Directions:
Find the lines in these entries that include the word "sourceFingerprint" and state how many there are, with no other words.

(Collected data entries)
Inductive action :=
| BeginDispatch
| BeginEvent (e : TurnEvent)
| Call (i : nat)
| Ask (r : string)
| End.

Definition to_waiting (r : string) : Transition := transition r phase_waiting_interaction.

Definition act (a : action) (s : pool) : option pool :=
  let '(w, ps) := s in
  match a with
  | BeginDispatch => match ps with [] => Some (w, [Process Dispatcher (dispatchAcceptedTurns false)]) | _ => None end
  | BeginEvent e => Some (w, Process Observer (applyTerminalEvent e) :: ps)
  | Call i =>
      match ps !! i with
      | Some (Process t (@Await _ _ _ B e k)) => let '(r, w') := serve B e w in Some (w', Process t (k r) :: delete i ps)
      | _ => None
      end
  | Ask r =>
      match serve _ (TransitionExternalTurn (to_waiting r)) w with (Value _, w') => Some (w', ps) | _ => None end
  | End => match ps with _ :: rest => Some (w, rest) | [] => None end
  end.

Fixpoint run (acts : list action) (s : pool) : option pool :=
  match acts with
  | [] => Some s
  | a :: acts => act a s ≫= run acts
  end.

Lemma turn_act_step a s s' : act a s = Some s' → step s s'.
Proof.
  destruct s as [w ps]; destruct a as [|e|i|r|]; cbn [act].
  - destruct ps; [|done]; intros [= <-]; constructor; constructor.
  - intros [= <-]; constructor; [constructor|]; apply Forall_forall; intros q _; done.
  - destruct (ps !! i) as [[t A [r| |B e k]]|] eqn:Hi; try done.
    destruct (serve B e w) as [r w'] eqn:Hs; intros [= <-].
    apply (step_call _ _ _ _ _ w w' ps (delete i ps) t A B e k r); [by apply delete_Permutation|].
    pose proof (turn_serve_handles B e w) as H; by rewrite Hs in H.
  - pose proof (turn_serve_handles _ (TransitionExternalTurn (to_waiting r)) w) as [H _].
    destruct (serve _ (TransitionExternalTurn (to_waiting r)) w) as [[[]|x] w']; [|done]; intros [= <-].
    apply step_outside, (outside_transition _ (to_waiting r)); cbn; try done; by intros [? _].
  - destruct ps as [|p rest]; [done|]; intros [= <-]; apply step_end with p; auto.
Qed.

Lemma turn_run_steps acts s s' : run acts s = Some s' → rtc step s s'.
Proof.
  revert s; induction acts as [|a acts IH]; intros s; cbn; [by intros [= ->]|].
  intros (s1 & Ha%turn_act_step & Hr)%bind_Some; eapply rtc_l; [exact Ha|by apply IH].
Qed.
End Services.

(** ** A turn *)

Definition example_turn : Turn :=
  {| turn_requestId := "q"; turn_bindingId := "b"; turn_sessionId := "s"; turn_runtimeId := "rt"; turn_threadId := "th";
     turn_mode := None; turn_input := [part_text "Hi"]; turn_phase := phase_accepted; turn_nativeId := None;
     turn_reason := None; turn_terminalError := None |}.

Definition example_world : world := with_table {[ "q" := example_turn ]} empty_world.

Abbreviation example_run start acts := (run start acts (example_world, [])).

Definition starts_it (r : string) : option string := Some "n".
Definition refuses (r : string) : option string := None.

Lemma turn_run_reachable start acts w ps : example_run start acts = Some (w, ps) → reachable false w.
Proof.
  intros Hr; exists ps; eapply rtc_l; [|by eapply turn_run_steps]; apply step_outside.
  by apply (outside_turn empty_world example_turn); cbn; [| | |set_solver|set_solver].
Qed.

(** The phase and the native turn, and the starts that were asked for. *)
Definition seen (s : option (pool (T := role) (X := failure) (call := TurnCall) (W := world)))
    : option (list string * option (ExternalTurnPhase * option string)) :=
  (λ '(w, _), (started w, (λ t, (turn_phase t, turn_nativeId t)) <$> table w !! "q")) <$> s.

Definition final (s : option (pool (T := role) (X := failure) (call := TurnCall) (W := world))) : world :=
  match s with Some (w, _) => w | None => empty_world end.

Definition completed_event : TurnEvent :=
  {| turn_event_kind := "turn_lifecycle"; turn_event_runtimeId := "rt"; turn_event_turnId := Some "n";
     turn_event_payload := JObject [("nativeMethod", JString "turn/completed"); ("status", JString "completed")] |}.

Definition dispatch_calls : list action := BeginDispatch :: repeat (Call 0) 10.

Lemma turn_started_once_witness :
  seen (example_run starts_it dispatch_calls) = Some (["q"], Some (phase_active, Some "n")) ∧
  NoDup (started (final (example_run starts_it dispatch_calls))).
Proof.
  split; [vm_compute; reflexivity|].
  destruct (example_run starts_it dispatch_calls) as [[w ps]|] eqn:Hr; [|vm_compute in Hr; discriminate].
  exact (proj1 (turn_started_once false w (turn_run_reachable _ _ _ _ Hr))).
Defined.

(** The app server refuses the start: the turn does not stay behind. *)
Lemma dispatch_settles_witness :
  ∃ w', perform (serve refuses) (dispatchAcceptedTurns false) example_world = Some (Value (), w') ∧
        (turn_phase <$> table w' !! "q") = Some phase_outcome_unknown ∧ becomes (ready := λ _, true) example_turn w'.
Proof.
  destruct (dispatch_settles (serve := serve refuses) false example_world) as (w' & Hp & Hb).
  - intros r t Ht; unfold example_world in Ht; cbn in Ht; apply lookup_singleton_Some in Ht as [<- <-]; split; reflexivity.
  - exists w'; split; [exact Hp|]; split; [|apply (Hb "q"); reflexivity].
    assert (perform (serve refuses) (dispatchAcceptedTurns false) example_world =
            Some (Value (), final (example_run refuses (BeginDispatch :: repeat (Call 0) 11)))) as He by (vm_compute; reflexivity).
    rewrite He in Hp; injection Hp as <-; vm_compute; reflexivity.
Defined.

(** ** How a turn is left behind *)

(** A completed turn is settled by its event. *)
Example completion_settles :
  seen (example_run starts_it (dispatch_calls ++ [BeginEvent completed_event; Call 0; Call 0])) =
  Some (["q"], Some (phase_completed, Some "n")).
Proof. vm_compute; reflexivity. Qed.

(** The event of a turn that ends before the start is recorded finds no turn of its id and is
    dropped: the turn is then recorded as running, and stays so. *)
Example early_completion_lost :
  seen (example_run starts_it
    (BeginDispatch :: repeat (Call 0) 9 ++ [BeginEvent completed_event; Call 0; End; Call 0])) =
  Some (["q"], Some (phase_active, Some "n")).
Proof. vm_compute; reflexivity. Qed.

(** A turn whose interaction was not answered still waits for it when the app server ends the
    turn: there is no transition from waiting to completed, and the turn keeps waiting. *)
Example waiting_turn_not_completed :
  seen (example_run starts_it (dispatch_calls ++ [Ask "q"; BeginEvent completed_event; Call 0; Call 0; End])) =
  Some (["q"], Some (phase_waiting_interaction, Some "n")).
Proof. vm_compute; reflexivity. Qed.
Record LogicalTurnLifecycleEvent := {
  lifecycle_kind : LifecycleKind;
  lifecycle_sessionId : string;
  logicalTurnId : string;
  projectionId : string;
  continuationId : string;
  continuationCount : json;
  executionEpochId : option string;
  lifecycle_wakeId : string;
  lifecycle_phase : string;
  operatorState : string;
  progressClassification : string;
  lifecycle_reasonCode : string;
  lifecycle_summary : string;
  progress : json;
  logicalTurnRevision : json
}.

Record SessionExecutionState := {
  execution_sessionId : string;
  lifecycleStatus : string;
  execution_phase : string;
  execution_source : string;
  execution_wakeId : option string;
  execution_logicalTurnId : option string;
  lastOutcome : option string;
  execution_reasonCode : option string;
  execution_json : json
}.

Record CompletionPacket := { packet_sessionId : string; packet_status : string; packet_summary : string }.

(** The [wakeId] of an observed event is a string or [null]. *)
Inductive CoreEvent :=
| brain_event_observed (sessionId : string) (wakeId : json) (event : BrainEvent)
| session_execution_observed (execution : SessionExecutionState)
| logical_turn_lifecycle_observed (lifecycle : LogicalTurnLifecycleEvent)
| completion_packet_delivered (packet : CompletionPacket)
| brain_actions_accepted (sessionId : string) (count : json)
| other_core_event.

Record ChatEvent := { chat_kind : string; chat_payload : list (string * json) }.

(** An optional member: absent is [undefined]. *)
Definition maybe (v : option string) : json := match v with Some s => JString s | None => JUndefined end.
Definition nullable (v : option string) : json := match v with Some s => JString s | None => JNull end.

(** ** The chat log *)

Definition logicalTurnChatEventKind (k : LifecycleKind) : string :=
  match k with
  | continuation_yielded => "logical_turn_yielding"
  | continuation_resumed | continuation_claimed | continuation_checkpointed | continuation_progress => "logical_turn_continuing"
  | attention_required => "logical_turn_attention_required"
  | completed_turn => "logical_turn_completed"
  | failed_turn => "logical_turn_failed"
  | cancelled_turn => "logical_turn_cancelled"
  | cancel_requested => "logical_turn_cancelling"
  | admitted => "logical_turn_admitted"
  | rebind_requested | rebound => "unknown"
  end.

Definition lifecycle_payload (l : LogicalTurnLifecycleEvent) (projection reasonCode summary : string) : list (string * json) :=
  [("logical_turn_id", JString (logicalTurnId l)); ("projection_id", JString projection);
   ("continuation_id", JString (continuationId l)); ("continuation_count", continuationCount l);
   ("execution_epoch_id", maybe (executionEpochId l)); ("wake_id", JString (lifecycle_wakeId l));
   ("phase", JString (lifecycle_phase l)); ("operator_state", JString (operatorState l));
   ("progress_classification", JString (progressClassification l)); ("reason_code", JString reasonCode);
   ("summary", JString summary); ("progress", progress l); ("logical_turn_revision", logicalTurnRevision l)].

Definition safe_id_char (c : ascii) : bool :=
  is_lower c || is_upper c || is_digit c || bool_decide (c ∈ ["_"; "."; ":"; "-"]%char).

(** [part.replace(/[^A-Za-z0-9_.:-]+/g, "_")] *)
Fixpoint replace_unsafe (in_run : bool) (t : text) : text :=
  match t with
  | [] => []
  | c :: t => if safe_id_char c then c :: replace_unsafe false t
              else if in_run then replace_unsafe true t else "_"%char :: replace_unsafe true t
  end.

Definition chatToolCallId (wakeId : option string) (toolName : string) (metadata : option ToolCallMetadata) : string :=
  match metadata ≫= debugDetailId with
  | Some (String _ _ as d) => d
  | _ => Str.join ":" ((λ s, str (replace_unsafe false (chars s))) <$>
           [default "wake" wakeId; default "tool" (tool_source <$> metadata);
            default "local" (metadata ≫= tool_bindingId); default toolName (metadata ≫= sourceToolName)])
  end.

Definition tool_json (m : option ToolCallMetadata) : json := match m with Some x => tool_metadata x | None => JUndefined end.

Section Projection.
Context {JT : JsonText}.

Definition contextCompactionEventKind (metadataJson : option string) : option string :=
  match metadataJson with
  | Some (String _ _ as m) =>
      match JSON_parse m with
      | Some (JObject o) =>
          match member o "kind" with
          | JString k => if bool_decide (k ∈ ["context_compaction_started"; "context_compaction_completed";
                                              "context_compaction_failed"]) then Some k else None
          | _ => None
          end
      | _ => None
      end
  | _ => None
  end.
(* ===== verification/CompactionArtifact.v ===== *)
(** * The artifact of a context compaction

    [contextCompactionArtifactFromMetadata] of
    [ts/packages/brain-island/src/service-wake-dispatch.ts]: the status event of a compaction
    carries JSON, of which the artifact is made that later wakes read the compacted context
    from.  A compaction that failed without an artifact leaves one that keeps the context as
    it was.  [sha256] is the digest in hex of [node:crypto]. *)

From Stdlib Require Import NArith.
From stdpp Require Import sets list.
From S2P Require Import Prelude JsString Json JsonParse CodexText WakeChat.
#[local] Open Scope Z_scope.

(** A member whose value may be [undefined] or [null]. *)
Definition opt_json (f : option string) : json := match f with Some s => JString s | None => JUndefined end.

Definition isRecord (v : json) : bool := match v with JObject _ => true | _ => false end.

(** [a ?? b] of two members *)
Definition coalesce (a b : json) : json := match a with JUndefined | JNull => b | _ => a end.

Definition nonEmptyString (v : json) : option string :=
  match v with JString s => if String.eqb (Str.trim s) "" then None else Some s | _ => None end.

(** [typeof raw === "string" && raw.trim().length > 0 ? raw.trim() : fallback] *)
Definition trimmed_or (v : json) (fallback : string) : string := default fallback (Str.trim <$> nonEmptyString v).

(** [Number.isSafeInteger(value) && value >= 0 ? value : undefined]; a number is kept by its
    text. *)
Definition nonNegativeInteger (v : json) : json :=
  match v with
  | JNumber t => if Text.all_digits (chars t) && (Text.number (chars t) <=? 2 ^ 53 - 1) then v else JUndefined
  | _ => JUndefined
  end.

Definition positiveInteger (v : json) : json :=
  match nonNegativeInteger v with JNumber t => if Text.number (chars t) =? 0 then JUndefined else JNumber t | _ => JUndefined end.

Definition number_member (o : list (string * json)) (k : string) : json :=
  match member o k with JNumber t => JNumber t | _ => JUndefined end.

Definition defined (v : json) : bool := match v with JUndefined => false | _ => true end.

Section Artifact.
Context {JT : JsonText}.
Context (sha256 : string → string).

Abbreviation record := (list (string * json)).

Definition digest_id (parts : list string) : string :=
  "context_compaction_" +:+ Str.slice (sha256 (Str.join ":" parts)) 0 32.

(** The artifact of a failed compaction that sent none. *)
Definition failed_artifact (sessionId : string) (wakeId : option string) (metadata : record) (now : string) : record :=
  let usage := member metadata "usage" in
  let usageRecord := match usage with JObject o => o | _ => [] end in
  let promptTokens := number_member usageRecord "prompt_tokens" in
  let completionTokens := number_member usageRecord "completion_tokens" in
  let totalTokens := number_member usageRecord "total_tokens" in
  let beforeTokens := coalesce promptTokens (coalesce totalTokens (JNumber "0")) in
  let either k k' := coalesce (member metadata k) (member metadata k') in
  let intentKey := trimmed_or (either "intentKey" "intent_key") (default "manual" wakeId) in
  let sourceFingerprint := trimmed_or (either "sourceProjectionFingerprint" "source_projection_fingerprint") ("manual-" +:+ intentKey) in
  let strategyId := trimmed_or (either "strategyId" "strategy_id") "rolling_summary_compaction" in
  let strategyRevision := trimmed_or (either "strategyRevision" "strategy_revision") "1" in
  let reasonCode := trimmed_or (either "reasonCode" "reason_code") "manual_intent_failed" in
  let estimate := if isRecord usage then usage
                  else JObject [("prompt_tokens", promptTokens); ("completion_tokens", completionTokens); ("total_tokens", totalTokens)] in
  [("artifact_id", JString (digest_id [sessionId; default "unknown_wake" wakeId; intentKey; now]));
   ("session_id", JString sessionId); ("branch_id", JUndefined); ("strategy_id", JString strategyId);
   ("strategy_revision", JString strategyRevision); ("logical_turn_id", JUndefined); ("execution_epoch_id", JUndefined);
   ("source_projection_fingerprint", JString sourceFingerprint); ("trigger", JString "manual_intent");
   ("before_tokens", beforeTokens); ("after_tokens", beforeTokens); ("preserved_item_count", JNumber "0");
   ("excised_item_count", JNumber "0"); ("intent_key", JString intentKey); ("terminal_status", JString "failed");
   ("provider_chain_action", JString "preserve_prior_valid_projection");
   ("source_refs_json", JObject [("source", JString "native_brain_stream_failed"); ("wake_id", opt_json wakeId);
      ("reason_code", JString reasonCode); ("synthetic_failed_artifact", JBool true)]);
   ("provider_metadata_json", JObject [("provider_chain_action", JString "preserve_prior_valid_projection");
      ("source_event_kind", JString "context_compaction_failed"); ("reason_code", JString reasonCode)]);
   ("estimate_before_json", estimate); ("estimate_after_json", estimate);
   ("summary_text", JString ("manual compaction " +:+ intentKey +:+ " failed (" +:+ reasonCode +:+ ") – prior projection preserved"));
   ("enters_future_context", JBool false); ("context_policy", JString strategyId);
   ("metadata_json", JObject [("schema_version", JNumber "1"); ("wake_id", opt_json wakeId);
      ("reason_code", JString reasonCode); ("synthetic_failed_artifact", JBool true)]);
   ("created_at", JString now); ("updated_at", JString now)].

(** The artifact of the event, [a], where it has all that is required. *)
Definition runtime_artifact (sessionId : string) (wakeId : option string) (metadata a : record) (now : string) : option record :=
  let sequence := positiveInteger (member a "sequence") in
  let usageBefore := member a "usageBefore" in
  let estimatedTokensAfter := nonNegativeInteger (member a "estimatedTokensAfter") in
  let compactedItemCount := positiveInteger (member a "compactedItemCount") in
  let retainedItemCount := positiveInteger (member a "retainedItemCount") in
  match nonEmptyString (member a "strategyId"), nonEmptyString (member a "reasonCode"), nonEmptyString (member a "summaryText") with
  | Some strategyId, Some reasonCode, Some summaryText =>
      if defined sequence && isRecord usageBefore && defined estimatedTokensAfter && defined compactedItemCount
         && defined retainedItemCount
      then
        let text k := opt_json (nonEmptyString (member a k)) in
        let providerChainAction := match member a "providerChainAction" with JNull => JNull | v => opt_json (nonEmptyString v) end in
        let strategyPayloadMetadata := match member a "strategyPayloadMetadata" with JObject o => JObject o | _ => JUndefined end in
        let topIntent := nonEmptyString (coalesce (member metadata "intentKey") (member metadata "intent_key")) in
        let intentKey := or_else topIntent (nonEmptyString (member a "intentKey")) in
        let terminalStatus := nonEmptyString (member a "terminalStatus") in
        let sequence_text := match sequence with JNumber t => t | _ => "" end in
        let digest := digest_id [sessionId; default "unknown_wake" wakeId; sequence_text] in
        Some
          [("artifact_id", JString (default digest (nonEmptyString (member a "artifactId"))));
           ("session_id", JString sessionId); ("branch_id", JUndefined); ("strategy_id", JString strategyId);
           ("strategy_revision", text "strategyRevision"); ("logical_turn_id", text "logicalTurnId");
           ("execution_epoch_id", text "executionEpochId");
           ("source_projection_fingerprint", text "sourceProjectionFingerprint"); ("trigger", text "trigger");
           ("before_tokens", nonNegativeInteger (member a "beforeTokens"));
           ("after_tokens", nonNegativeInteger (member a "afterTokens"));
           ("preserved_item_count", nonNegativeInteger (member a "preservedItemCount"));
           ("excised_item_count", nonNegativeInteger (member a "excisedItemCount"));
           ("intent_key", opt_json intentKey); ("terminal_status", opt_json terminalStatus);
           ("provider_chain_action", providerChainAction);
           ("source_refs_json", JObject [("source", JString "native_brain_stream"); ("wake_id", opt_json wakeId);
              ("sequence", sequence); ("reason_code", JString reasonCode); ("compacted_item_count", compactedItemCount);
              ("retained_item_count", retainedItemCount)]);
           ("provider_metadata_json", JObject [("provider_chain_action", providerChainAction);
              ("source_event_kind",
                 JString (if bool_decide (terminalStatus = Some "failed") then "context_compaction_failed"
                          else "context_compaction_completed"))]);
           ("estimate_before_json", usageBefore);
           ("estimate_after_json", JObject [("tokens", estimatedTokensAfter); ("source", JString "serialized_compaction_projection")]);
           ("summary_text", JString summaryText); ("enters_future_context", JBool true); ("context_policy", JString strategyId);
           ("metadata_json", JObject [("schema_version", JNumber "1"); ("runtime_artifact_sequence", sequence);
              ("wake_id", opt_json wakeId); ("reason_code", JString reasonCode); ("strategy_payload", strategyPayloadMetadata)]);
           ("created_at", JString now); ("updated_at", JString now)]
      else None
  | _, _, _ => None
  end.

Definition contextCompactionArtifactFromMetadata (sessionId : string) (wakeId metadataJson : option string) (now : string)
    : option record :=
  match metadataJson with
  | Some (String _ _ as m) =>
      match JSON_parse m with
      | Some (JObject metadata) =>
          match member metadata "artifact" with
          | JObject a => runtime_artifact sessionId wakeId metadata a now
          | _ =>
              if is_string "context_compaction_failed" (member metadata "kind")
              then Some (failed_artifact sessionId wakeId metadata now) else None
          end
      | _ => None
      end
  | _ => None
  end.

(** ** What an artifact says *)

(** What is kept is the session's, and either stands for a compaction that the brain sent, in
    which case its id does not depend on when it was kept, or for one that failed, which
    changes nothing and is not read back. *)
Lemma compaction_artifact_kept s w m now o :
  contextCompactionArtifactFromMetadata s w m now = Some o →
  member o "session_id" = JString s ∧
  ((member o "enters_future_context" = JBool true ∧
    ∀ now', ∃ o', contextCompactionArtifactFromMetadata s w m now' = Some o' ∧ member o' "artifact_id" = member o "artifact_id") ∨
   (member o "enters_future_context" = JBool false ∧ member o "terminal_status" = JString "failed" ∧
    member o "after_tokens" = member o "before_tokens")).
Proof.
  unfold contextCompactionArtifactFromMetadata; destruct m as [[|c t]|]; [done| |done].
  destruct (JSON_parse _) as [[]|]; try done.
  destruct (member o0 "artifact") as [| | | | | |a].
  all: try (destruct (is_string _ _); [|done]; intros [= <-]; split; [reflexivity|right]; repeat split; reflexivity).
  unfold runtime_artifact; destruct (nonEmptyString (member a "strategyId")); [|done].
  destruct (nonEmptyString (member a "reasonCode")); [|done]; destruct (nonEmptyString (member a "summaryText")); [|done].
  destruct (_ && _); [|done]; intros [= <-]; split; [reflexivity|left]; split; [reflexivity|].
  intros now'; eexists; split; [reflexivity|reflexivity].
Qed.
End Artifact.

(** The kind of the event is not read where it carries an artifact: one of a failed
    compaction whose artifact does not name its status is kept as that of a completed one,
    and is read back. *)
Example failed_event_enters_context :
  (λ o, (member o "enters_future_context", member o "terminal_status", member o "provider_metadata_json")) <$>
  runtime_artifact (λ s, s) "s" (Some "w") [("kind", JString "context_compaction_failed")]
    [("sequence", JNumber "1"); ("strategyId", JString "rolling"); ("reasonCode", JString "provider_failed");
     ("usageBefore", JObject []); ("estimatedTokensAfter", JNumber "10"); ("compactedItemCount", JNumber "2");
     ("retainedItemCount", JNumber "3"); ("summaryText", JString "partial")] "now"
  = Some (JBool true, JUndefined,
          JObject [("provider_chain_action", JUndefined); ("source_event_kind", JString "context_compaction_completed")]).
Proof. reflexivity. Qed.
Definition effect (B : Type) (e : WakeCall B) : world → outcome wake_error B → world → Prop :=
  match e in WakeCall B return world → outcome wake_error B → world → Prop with
  | EnterWake me queued s => λ w r w',
      match holder w !! s with
      | None => r = Value true ∧ w' = entered me queued s w
      | Some _ => r = Value false ∧ w' = postponed queued s w
      end
  | LeaveWake me s => λ w r w', r = Value () ∧ w' = left_ s w
  | TakeDeferred me s => λ w r w', r = Value () ∧ w' = taken me s w
  | BeginRuntimeActivity me wakeId x _ => λ w r w',
      match r with Value _ => w' = with_begun me wakeId w | Raise _ => w' = w end
  | SettleRuntimeActivityWake s => λ w r w', does (with_ends ({[settlement_wakeId s]} ∪ settled w) (ended w) (pending w) w) w r w'
  | FinishRuntimeActivity f => λ w r w', does (with_ends (settled w) ({[activityId f]} ∪ ended w) (pending w) w) w r w'
  | DeferSettlement d => λ w r w',
      r = Value () ∧ w' = with_ends (settled w) (ended w) (<[settlement_wakeId (deferred_wake d) := d]> (pending w)) w
  | FirstPendingSettlement => λ w r w',
      w' = w ∧ match r with
               | Value None => pending w = ∅
               | Value (Some (k, d)) => pending w !! k = Some d
               | Raise _ => False
               end
  | DeletePendingSettlement k => λ w r w', r = Value () ∧ w' = with_ends (settled w) (ended w) (delete k (pending w)) w
  | StartCallback me input => λ w r w', r = Value () ∧ w' = with_callback (<[me := input]> (spawned w)) (delete me (resolved w)) w
  | CallbackSettled me => λ w r w', w' = w ∧ r = Value (bool_decide (is_Some (resolved w !! me)))
  | CallbackResult me => λ w r w', w' = w ∧ resolved w !! me = Some r
  | ResolveCallback me x => λ w r w', r = Value () ∧ w' = with_callback (spawned w) (<[me := x]> (resolved w)) w
  | DrainSubscriptionEvents me _ _ => λ w r w', w' = match r with Value _ => w | Raise _ => with_fault (Some me) w end
  | AppendChatEvent s _ => λ w r w', w' = match r with Value _ => w | Raise _ => with_fault (holder w !! s) w end
  | RecordEvent _ _ _ => λ w r w', w' = w ∧ r = Value ()
  | Delay _ => λ w r w', w' = w ∧ r = Value ()
  | Now => λ w r w', w' = w ∧ ∃ now, r = Value now
  | _ => λ w r w', w' = w
  end.

(** ** The operations *)

(** [reports]: a dispatch whose report somebody awaits, rather than one of a microtask. *)
Inductive role := Dispatcher (reports : bool) (me : nat) | Callback (me : nat) | Reconciler.

Definition owner (t : role) : option nat := match t with Dispatcher _ me => Some me | _ => None end.

(** Every dispatch and every promise of a brain is there once. *)
Definition beside (t t' : role) : Prop :=
  match t, t' with
  | Dispatcher _ a, Dispatcher _ b => a ≠ b
  | Callback a, Callback b => a ≠ b
  | _, _ => True
  end.

#[global] Instance beside_sym : Symmetric beside.
Proof. intros [] []; cbn; auto. Qed.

Exercise answer:
2